How Debris Affects Marine Wildlife

At least 914 marine species have been documented as affected by debris through entanglement, ingestion, or both. Ingestion alone has been recorded in 701 species, while 354 species have been found entangled in debris. These numbers span sea turtles, seabirds, marine mammals, fish, and invertebrates.

Entanglement can cause drowning, strangulation, infection from wounds, and restricted movement that prevents feeding. Ingestion often leads to internal blockages, a false sense of fullness that causes starvation, and exposure to toxic chemicals embedded in the plastic itself.

Chemicals That Leach From Plastic Debris

Plastic is not a single, inert substance. It contains chemical additives that give it flexibility, color, flame resistance, and durability. Once plastic enters seawater, those additives slowly leach out. Among the most studied are bisphenol A (BPA), a trace compound in polycarbonate plastics, and phthalates, a family of plasticizers that can make up as high as 60% of a plastic item’s weight.

Both BPA and phthalates are endocrine disruptors, meaning they interfere with hormone systems. In marine species, exposure can impair development and reproduction. Researchers have detected these compounds not just in floating debris but also in plankton and in tissue samples from cetaceans like dolphins and whales, suggesting the chemicals move through the food web. Even compounds considered “non-persistent” have been found at surprisingly high concentrations in polyethylene and polypropylene fragments floating in open ocean waters.

The Microplastics Problem

Microplastics are plastic particles smaller than 5 millimeters. They come in two forms. Primary microplastics are manufactured at that small size on purpose, for use as exfoliants in cosmetics, abrasives in industrial cleaning, or as raw pellets for plastic manufacturing. Secondary microplastics form when larger plastic items break down through sunlight, wave action, temperature changes, and biological processes.

Secondary microplastics are the bigger concern by volume. Every plastic bottle, bag, or fishing net that sits in the ocean gradually fragments into smaller and smaller pieces, but the material never fully disappears. These particles suspend throughout the water column and settle into sediment, making them nearly impossible to clean up at scale. They’ve been found in deep ocean trenches, Arctic ice, and the digestive systems of organisms ranging from zooplankton to whales.

Where Debris Accumulates

Ocean currents concentrate floating debris into large zones often called “garbage patches.” The most well-known is the Great Pacific Garbage Patch, located between Hawaii and California.

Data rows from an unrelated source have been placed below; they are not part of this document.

(** The value a special transaction returns to its caller. *)
Lemma special_returns {A} ep sp args (rd : P A) s f1 f2 body a :
  usable s -> send_fails ep (ss_sends s) = None ->
  @encode_transact (codec (profile ep)) (request addr_zero (special_code sp) 0 0 args) = Ok f1 ->
  @decode_message (codec (profile ep)) f2 = Ok (Reply (mkReply 0 body [])) ->
  (rd (incoming_parcel ep (ss_fd_mode s) body [] [])).1 = Ok a ->
  exists s', special_call ep sp args rd (with_inbox [Ok (f2, [])] s) = (Ok a, s') /\
    ss_sent s' = ss_sent s ++ [(f1, carried (ss_fd_mode s) (rpc_out_fds args))].
Proof.
  intros Hu Hs E1 D2 Er.
  destruct (call_settles ep addr_zero (special_code sp) args 0 f1 (with_inbox [Ok (f2, [])] s) [] []
              (Ok (f2, [])) []) as (s' & Ec & _ & _ & El & _); try done.
  { constructor. }
  { unfold ends_wait. by rewrite D2. }
  exists s'. split; [| done]. unfold special_call. cbn [verdict] in Ec. rewrite D2 in Ec. cbn in Ec.
  erewrite bind_ok by exact Ec. unfold lift. f_equal.
  by rewrite carried_nil.
Qed.

Lemma fd_answer_served ep t f f2 s :
  usable s -> send_fails ep (ss_sends s) = None ->
  @decode_message (codec (profile ep)) f = Ok (Transact t) ->
  address t = addr_zero -> flags t = 0 -> code t = special_code GetFdMode ->
  let agreed := agreed_fd_mode ep (txn_data t) in
  @encode_reply (codec (profile ep))
    (mkReply 0 (to_le 4 (if decide (agreed = FdUnix) then 1 else 0)) []) = Ok f2 ->
  exists s', serve_once_on_slot ep (with_inbox [Ok (f, [])] s) = (Ok true, s') /\
    ss_sent s' = ss_sent s ++ [(f2, [])] /\ ss_fd_mode s' = agreed.
Proof.
  intros Hu Hs Ed Ha Hf Hc agreed E2.
  assert (Hu' : usable (with_inbox [] (with_driven true s))).
  { destruct Hu as [Hl _]. split; [exact Hl | by left]. }
  set (s0 := with_inbox [] (with_driven true s)) in Hu'.
  exists (with_driven (ss_driven s) (with_fd_mode agreed (log_send [(f2, [])] s0))).
  split; [| done]. apply (special_served ep t f s (with_fd_mode agreed (log_send [(f2, [])] s0)));
    try done.
  unfold serve_special. rewrite Hc. cbv beta iota delta [special_code special_from_code Z.eqb Pos.eqb].
  fold agreed. by rewrite (bind_ok _ _ _ _ _ (reply_i32_sent ep _ s0 f2 Hu' Hs E2)).
Qed.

Reports sometimes describe it as twice the size of Texas, but NOAA cautions that size estimates vary widely and can be misleading. The patch is not a solid island of trash. Much of it consists of microplastics suspended in the water column, invisible from the surface. Concentrations are higher than surrounding waters, but you could sail through parts of it without seeing obvious litter.

Similar accumulation zones exist in every major ocean basin, driven by large circular current systems called gyres. Coastlines, river mouths, and harbors also act as collection points, particularly in regions with limited waste management infrastructure.

How Long Debris Lasts in the Ocean

Most marine debris persists far longer than people assume. Estimated degradation timelines from the EPA illustrate the scale of the problem:

  • Styrofoam cup: 50 years
  • Tin can: 50 years
  • Aluminum can: 200 years
  • Plastic bottle: 450 years
  • Disposable diaper: 450 years
  • Monofilament fishing line: 600 years

These are estimates, not precise measurements, since no one has watched a plastic bottle degrade for 450 years. But they reflect the core reality: plastics and metals do not biodegrade on any timescale meaningful to human life. Every piece of plastic that enters the ocean will likely outlast the person who discarded it by centuries. And “degradation” in this context does not mean the material vanishes. It means it breaks into smaller fragments, which themselves persist as microplastics and nanoplastics indefinitely.